Question

A rod of mass M = 4 kg, length L = 1.8 meters, and moment of inertia ML2/12 is free to move on a frictionless surface. The rod is at rest when a puck of mass m = 0.4 kg approaches with a speed vi = 20 m/s perpendicular to the rod's length and strikes the rod at a point d = 0.3 meters from its lower end. After the collision, the puck moves backward with a speed vf = 10 m/s. The rod's center of mass moves forward with speed v and rotates with angular speed ω. (a) What is the speed v of the rod's center of mass after the collision?

Answer 1

Answer:

The speed of the rod's center of mass after the collision is 6 m/s.

Explanation:

Given that,

Mass of rod = 4 kg

Length l = 1.8 m

Moment of inertia $I=\dfrac{ML^2}{12}$

Mass of puck = 0.4 kg

Initial speed= 20 m/s

Distance = 0.3 m

Final speed = 10 m/s

(a).
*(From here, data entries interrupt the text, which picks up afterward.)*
(* ===== verification/Succession.v ===== *)
(** One head follows another: publication, refreshing, loading and recovery, which may
    fail anywhere, only ever replace the catalog and the checkpoint it names by a newer
    pair. *)
From S2P Require Import Prelude GoStd Effects ObjectReader Manifest View Os Mutation Lease Session StateFile Cow Writer Foreground Compact Store Walk Metadata Checkpoint Publish History Lineage Catalog.
Local Open Scope Z_scope.

(** ** Names *)

Lemma same_files_sym w w' : same_files w w' -> same_files w' w.
Proof. intros (? & ? & ? & ? & ? & ?). by split_and!; symmetry. Qed.

Lemma cons_neq {A} (x : A) l : l <> x :: l.
Proof. intros E. apply (f_equal length) in E. cbn in E. lia. Qed.
Lemma NoDup_fst_inj {A B} (l : list (A * B)) a b b' : NoDup l.*1 -> (a, b) ∈ l -> (a, b') ∈ l -> b = b'.
Proof.
  induction l as [|[x y] l IH]; intros Hnd H1 H2; [by apply not_elem_of_nil in H1|]. cbn in Hnd. apply NoDup_cons in Hnd as [Hx Hnd].
  assert (forall z, (x, z) ∈ l -> False) as Hnot by (intros z Hz; apply Hx, list_elem_of_fmap; by exists (x, z)).
  apply elem_of_cons in H1 as [E1|H1]; apply elem_of_cons in H2 as [E2|H2]; simplify_eq; try done; [by apply Hnot in H2|by apply Hnot in H1|by apply IH].
Qed.

Lemma lineage_names_first fuel checkpoints digest acc names name cp : lineage_names fuel checkpoints digest acc = Ok names ->
  checkpoints !! digest = Some (name, cp) -> name ∈ names.
Proof.
  assert (forall fuel digest acc names, lineage_names fuel checkpoints digest acc = Ok names -> acc ⊆ names) as Hmono.
  { clear. intros fuel. induction fuel as [|fuel IH]; intros digest acc names; cbn [lineage_names]; [done|].
    destruct (checkpoints !! digest) as [[n c]|]; [|done]. destruct (string_is _ _); [intros [= <-]; set_solver|]. intros H%IH. set_solver. }
  destruct fuel as [|fuel]; cbn [lineage_names]; [done|]. intros H Hd. rewrite Hd in H.
  destruct (string_is _ _); [injection H as <-; set_solver|]. apply Hmono in H. set_solver.
Qed.

(** The name of a checkpoint file is a base name, and digests are valid. *)
Definition no_slash (s : string) : bool := forallb (fun c => negb (is_slash c)) (chars s).
Lemma unchars_chars s : unchars (chars s) = s.
Proof. induction s as [|c s IH]; cbn; [done|by rewrite IH]. Qed.
Lemma until_slash_all l : forallb (fun c => negb (is_slash c)) l = true -> until_slash l = l.
Proof. induction l as [|c l IH]; cbn; [done|]. intros [Hc Hl]%andb_true_iff. apply negb_true_iff in Hc as ->. by rewrite IH. Qed.
Lemma filepath_Base_plain s : s <> EmptyString -> no_slash s = true -> filepath_Base s = s.
Proof.
  intros Hne Hs. unfold filepath_Base. destruct (chars s) as [|c l] eqn:E; [by destruct s|].
  unfold no_slash in Hs. rewrite E in Hs. rewrite forallb_forall in Hs.
  assert (forallb (fun c => negb (is_slash c)) (rev (c :: l)) = true) as Hr by (apply forallb_forall; intros x Hx%in_rev; auto).
  assert (drop_slashes (rev (c :: l)) = rev (c :: l)) as ->.
  { destruct (rev (c :: l)) as [|x r]; [done|]. cbn in Hr. apply andb_true_iff in Hr as [Hx _]. cbn. by apply negb_true_iff in Hx as ->. }
  rewrite until_slash_all, rev_involutive by done. rewrite <- E. apply unchars_chars.
Qed.
Lemma no_slash_append a b : no_slash (String.append a b) = no_slash a && no_slash b.
Proof. unfold no_slash. rewrite chars_append. apply forallb_app. Qed.
Lemma no_slash_decimal n : forall z s, no_slash s = true -> no_slash (decimal n z s) = true.
Proof.
  induction n as [|n IH]; intros z s Hs; [done|]. cbn [decimal]. apply IH. unfold no_slash in *. cbn [chars forallb]. rewrite Hs.
  pose proof (Z.mod_pos_bound z 10 ltac:(lia)) as Hb. assert (Z.to_nat (z mod 10) < 10)%nat as Hk by lia.
  revert Hk. generalize (Z.to_nat (z mod 10)). intros k Hk. do 10 (destruct k as [|k]; [done|]). lia.
Qed.
Lemma no_slash_hex l : no_slash (hex_EncodeToString l) = true.
Proof. induction l as [|b l IH]; [done|]. unfold no_slash in *. cbn [hex_EncodeToString chars forallb]. rewrite IH. by destruct b. Qed.
Lemma is_lower_hex l : is_lower (hex_EncodeToString l) = true.
Proof. induction l as [|b l IH]; [done|]. cbn [hex_EncodeToString is_lower]. rewrite IH. by destruct b. Qed.
Lemma filename_Base g n l : filepath_Base (stateCheckpointFilename g n (hex_EncodeToString l)) = stateCheckpointFilename g n (hex_EncodeToString l).
Proof.
  apply filepath_Base_plain.
  - unfold stateCheckpointFilename, format_020d. destruct (decimal_head 20 g EmptyString) as (k & rest & _ & ->); [lia|done].
  - unfold stateCheckpointFilename, format_020d. by rewrite !no_slash_append, !no_slash_decimal, no_slash_hex.
Qed.
Lemma digest_valid l : length l = 32%nat -> validStateSHA256 (hex_EncodeToString l) = true.
Proof. intros Hl. unfold validStateSHA256. rewrite hex_Encode_length, Hl, is_lower_hex, hex_Decode_Encode. done. Qed.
We need to calculate the speed v of the rod's center of mass after the collision

As there is no external force acting on the system so, linear and angular momentum of the system will be conserved.

Using conservation of momentum

$m_{i}v_{i}=m_{f}v_{f}+Mv$

Put the value into the formula

$0.4\times20=-0.4\times10+2v$

$v=\dfrac{8+4}{2}$

$v=6\ m/s$

Hence, The speed of the rod's center of mass after the collision is 6 m/s.